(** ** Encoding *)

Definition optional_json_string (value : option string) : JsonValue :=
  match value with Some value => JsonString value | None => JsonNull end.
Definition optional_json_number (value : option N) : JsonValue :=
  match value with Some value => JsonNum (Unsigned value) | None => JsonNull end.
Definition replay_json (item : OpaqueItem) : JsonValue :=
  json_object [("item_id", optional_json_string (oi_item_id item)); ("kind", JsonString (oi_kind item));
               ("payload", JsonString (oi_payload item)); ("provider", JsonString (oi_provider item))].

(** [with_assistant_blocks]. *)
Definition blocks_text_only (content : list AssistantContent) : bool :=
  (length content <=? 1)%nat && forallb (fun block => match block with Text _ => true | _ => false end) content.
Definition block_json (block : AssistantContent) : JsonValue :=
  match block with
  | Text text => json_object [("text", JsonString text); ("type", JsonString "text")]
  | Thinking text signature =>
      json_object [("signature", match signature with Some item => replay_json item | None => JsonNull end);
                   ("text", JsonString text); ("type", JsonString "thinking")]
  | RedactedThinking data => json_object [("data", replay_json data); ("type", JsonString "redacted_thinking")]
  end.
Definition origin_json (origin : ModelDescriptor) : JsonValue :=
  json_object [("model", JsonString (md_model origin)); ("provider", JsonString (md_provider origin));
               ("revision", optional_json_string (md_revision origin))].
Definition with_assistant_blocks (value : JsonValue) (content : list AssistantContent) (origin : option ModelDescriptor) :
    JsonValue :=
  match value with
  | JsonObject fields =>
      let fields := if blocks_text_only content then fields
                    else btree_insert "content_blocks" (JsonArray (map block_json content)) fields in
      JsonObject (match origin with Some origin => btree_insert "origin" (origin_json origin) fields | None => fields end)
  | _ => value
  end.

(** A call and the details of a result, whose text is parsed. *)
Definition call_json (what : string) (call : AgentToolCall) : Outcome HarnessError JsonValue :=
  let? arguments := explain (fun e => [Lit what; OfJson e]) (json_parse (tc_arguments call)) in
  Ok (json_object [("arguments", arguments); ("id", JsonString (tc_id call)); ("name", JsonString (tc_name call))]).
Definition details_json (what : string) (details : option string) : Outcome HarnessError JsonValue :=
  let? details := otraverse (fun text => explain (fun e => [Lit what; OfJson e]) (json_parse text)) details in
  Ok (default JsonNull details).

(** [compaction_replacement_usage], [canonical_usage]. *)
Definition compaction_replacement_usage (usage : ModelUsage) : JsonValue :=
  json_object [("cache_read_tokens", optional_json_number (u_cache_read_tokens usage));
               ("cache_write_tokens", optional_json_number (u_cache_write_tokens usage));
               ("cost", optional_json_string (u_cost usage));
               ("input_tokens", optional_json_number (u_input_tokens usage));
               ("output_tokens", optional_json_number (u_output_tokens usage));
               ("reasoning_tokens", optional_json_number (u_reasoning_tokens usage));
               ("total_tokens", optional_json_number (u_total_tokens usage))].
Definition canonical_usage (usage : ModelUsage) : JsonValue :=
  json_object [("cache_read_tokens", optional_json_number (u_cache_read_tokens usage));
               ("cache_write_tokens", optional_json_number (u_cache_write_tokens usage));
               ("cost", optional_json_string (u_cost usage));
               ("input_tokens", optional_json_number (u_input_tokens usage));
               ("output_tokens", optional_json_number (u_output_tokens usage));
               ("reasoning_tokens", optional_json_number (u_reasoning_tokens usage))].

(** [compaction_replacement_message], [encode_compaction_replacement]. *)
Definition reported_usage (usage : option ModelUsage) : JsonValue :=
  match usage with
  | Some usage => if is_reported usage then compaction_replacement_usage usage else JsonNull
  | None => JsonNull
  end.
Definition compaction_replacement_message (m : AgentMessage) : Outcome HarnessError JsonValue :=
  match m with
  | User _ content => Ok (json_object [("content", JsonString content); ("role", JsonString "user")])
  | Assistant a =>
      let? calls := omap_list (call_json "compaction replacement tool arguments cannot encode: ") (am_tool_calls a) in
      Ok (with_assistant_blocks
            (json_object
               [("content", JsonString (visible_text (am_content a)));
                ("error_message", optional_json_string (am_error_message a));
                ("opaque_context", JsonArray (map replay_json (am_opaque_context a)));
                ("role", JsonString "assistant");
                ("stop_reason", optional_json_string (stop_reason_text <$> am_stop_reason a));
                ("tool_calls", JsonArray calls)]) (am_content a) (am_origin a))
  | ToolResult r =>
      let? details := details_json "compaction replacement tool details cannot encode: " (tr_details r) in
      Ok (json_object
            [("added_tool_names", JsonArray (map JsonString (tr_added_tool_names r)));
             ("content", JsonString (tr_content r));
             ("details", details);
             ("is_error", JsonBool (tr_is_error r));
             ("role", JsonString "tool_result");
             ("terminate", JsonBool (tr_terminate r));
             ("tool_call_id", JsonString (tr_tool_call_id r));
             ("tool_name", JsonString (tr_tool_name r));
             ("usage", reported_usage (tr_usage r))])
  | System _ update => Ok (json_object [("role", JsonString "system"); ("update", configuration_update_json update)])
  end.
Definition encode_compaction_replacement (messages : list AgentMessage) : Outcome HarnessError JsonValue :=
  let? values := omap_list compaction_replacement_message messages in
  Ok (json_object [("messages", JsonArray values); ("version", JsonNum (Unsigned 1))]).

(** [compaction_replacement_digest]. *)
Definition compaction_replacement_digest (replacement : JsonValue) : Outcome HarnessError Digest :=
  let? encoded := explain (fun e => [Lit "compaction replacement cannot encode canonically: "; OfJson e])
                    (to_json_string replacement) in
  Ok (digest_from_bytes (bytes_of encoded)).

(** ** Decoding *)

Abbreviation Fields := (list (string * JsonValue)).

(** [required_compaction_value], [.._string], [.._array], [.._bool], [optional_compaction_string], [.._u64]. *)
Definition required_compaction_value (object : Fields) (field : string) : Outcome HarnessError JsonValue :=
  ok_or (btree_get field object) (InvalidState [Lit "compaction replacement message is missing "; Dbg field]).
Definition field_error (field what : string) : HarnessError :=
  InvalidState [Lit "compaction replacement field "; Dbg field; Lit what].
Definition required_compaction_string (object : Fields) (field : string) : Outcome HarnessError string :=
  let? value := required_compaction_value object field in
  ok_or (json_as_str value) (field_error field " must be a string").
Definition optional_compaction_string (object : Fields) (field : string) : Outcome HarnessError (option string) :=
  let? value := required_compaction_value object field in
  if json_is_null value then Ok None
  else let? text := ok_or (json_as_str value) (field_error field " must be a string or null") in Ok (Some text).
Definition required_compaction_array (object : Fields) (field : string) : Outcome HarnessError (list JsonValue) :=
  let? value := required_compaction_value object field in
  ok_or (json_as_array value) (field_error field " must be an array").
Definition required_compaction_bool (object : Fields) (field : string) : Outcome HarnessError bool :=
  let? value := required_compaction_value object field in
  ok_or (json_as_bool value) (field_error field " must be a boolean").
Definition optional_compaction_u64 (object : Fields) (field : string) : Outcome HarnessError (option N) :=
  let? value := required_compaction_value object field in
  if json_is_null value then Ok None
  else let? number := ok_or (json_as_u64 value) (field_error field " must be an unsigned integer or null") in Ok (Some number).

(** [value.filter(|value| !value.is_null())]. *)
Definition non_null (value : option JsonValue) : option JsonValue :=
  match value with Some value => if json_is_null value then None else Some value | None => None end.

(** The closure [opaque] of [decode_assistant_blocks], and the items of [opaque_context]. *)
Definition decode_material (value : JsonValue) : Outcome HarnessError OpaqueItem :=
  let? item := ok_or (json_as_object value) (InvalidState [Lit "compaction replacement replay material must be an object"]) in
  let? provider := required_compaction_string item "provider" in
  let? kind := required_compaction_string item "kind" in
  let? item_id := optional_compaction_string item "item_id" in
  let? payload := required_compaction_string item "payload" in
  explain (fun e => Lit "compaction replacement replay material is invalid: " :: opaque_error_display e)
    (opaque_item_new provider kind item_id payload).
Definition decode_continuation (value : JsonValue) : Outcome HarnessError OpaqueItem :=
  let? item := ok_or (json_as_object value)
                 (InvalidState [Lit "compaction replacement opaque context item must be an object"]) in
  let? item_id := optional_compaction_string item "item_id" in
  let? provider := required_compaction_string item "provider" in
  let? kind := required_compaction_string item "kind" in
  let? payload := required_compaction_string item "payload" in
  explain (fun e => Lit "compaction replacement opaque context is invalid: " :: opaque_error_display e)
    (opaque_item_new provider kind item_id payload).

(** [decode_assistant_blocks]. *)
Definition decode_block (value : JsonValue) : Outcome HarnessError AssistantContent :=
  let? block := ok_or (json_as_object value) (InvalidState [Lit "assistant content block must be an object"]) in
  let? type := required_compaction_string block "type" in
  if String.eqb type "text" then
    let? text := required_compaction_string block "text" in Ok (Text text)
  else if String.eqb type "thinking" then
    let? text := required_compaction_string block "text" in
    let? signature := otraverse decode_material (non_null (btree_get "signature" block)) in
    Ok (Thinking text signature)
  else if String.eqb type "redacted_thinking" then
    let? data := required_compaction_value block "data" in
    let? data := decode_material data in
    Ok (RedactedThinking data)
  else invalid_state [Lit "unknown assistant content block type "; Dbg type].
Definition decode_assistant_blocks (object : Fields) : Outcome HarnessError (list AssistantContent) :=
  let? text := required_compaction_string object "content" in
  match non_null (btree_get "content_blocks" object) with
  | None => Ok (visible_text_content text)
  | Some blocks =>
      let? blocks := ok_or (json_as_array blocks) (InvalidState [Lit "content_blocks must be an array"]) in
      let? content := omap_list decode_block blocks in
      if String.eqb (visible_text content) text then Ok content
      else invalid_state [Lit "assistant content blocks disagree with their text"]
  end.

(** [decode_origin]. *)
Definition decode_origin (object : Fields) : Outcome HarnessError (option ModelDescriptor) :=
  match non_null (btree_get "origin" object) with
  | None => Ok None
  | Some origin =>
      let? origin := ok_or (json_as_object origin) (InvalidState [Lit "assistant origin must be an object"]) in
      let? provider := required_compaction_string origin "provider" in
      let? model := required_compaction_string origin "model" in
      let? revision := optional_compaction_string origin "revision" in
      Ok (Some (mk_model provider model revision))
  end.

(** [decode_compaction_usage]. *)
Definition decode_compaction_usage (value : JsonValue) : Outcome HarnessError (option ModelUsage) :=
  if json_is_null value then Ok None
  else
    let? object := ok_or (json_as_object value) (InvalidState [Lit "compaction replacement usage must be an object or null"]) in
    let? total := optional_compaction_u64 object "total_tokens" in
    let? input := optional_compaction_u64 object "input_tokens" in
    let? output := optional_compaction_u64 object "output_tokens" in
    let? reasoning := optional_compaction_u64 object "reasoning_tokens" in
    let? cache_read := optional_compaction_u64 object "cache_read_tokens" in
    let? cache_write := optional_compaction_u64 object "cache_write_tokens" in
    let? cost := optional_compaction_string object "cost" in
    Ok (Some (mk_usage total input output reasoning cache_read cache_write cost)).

* REQUIREMENT
From the data above, output exactly the lines between the one containing "text signature =>" and the one containing "let? arguments := explain", counting both of them.

* TASK ANSWER
  | Thinking text signature =>
      json_object [("signature", match signature with Some item => replay_json item | None => JsonNull end);
                   ("text", JsonString text); ("type", JsonString "thinking")]
  | RedactedThinking data => json_object [("data", replay_json data); ("type", JsonString "redacted_thinking")]
  end.
Definition origin_json (origin : ModelDescriptor) : JsonValue :=
  json_object [("model", JsonString (md_model origin)); ("provider", JsonString (md_provider origin));
               ("revision", optional_json_string (md_revision origin))].
Definition with_assistant_blocks (value : JsonValue) (content : list AssistantContent) (origin : option ModelDescriptor) :
    JsonValue :=
  match value with
  | JsonObject fields =>
      let fields := if blocks_text_only content then fields
                    else btree_insert "content_blocks" (JsonArray (map block_json content)) fields in
      JsonObject (match origin with Some origin => btree_insert "origin" (origin_json origin) fields | None => fields end)
  | _ => value
  end.

(** A call and the details of a result, whose text is parsed. *)
Definition call_json (what : string) (call : AgentToolCall) : Outcome HarnessError JsonValue :=
  let? arguments := explain (fun e => [Lit what; OfJson e]) (json_parse (tc_arguments call)) in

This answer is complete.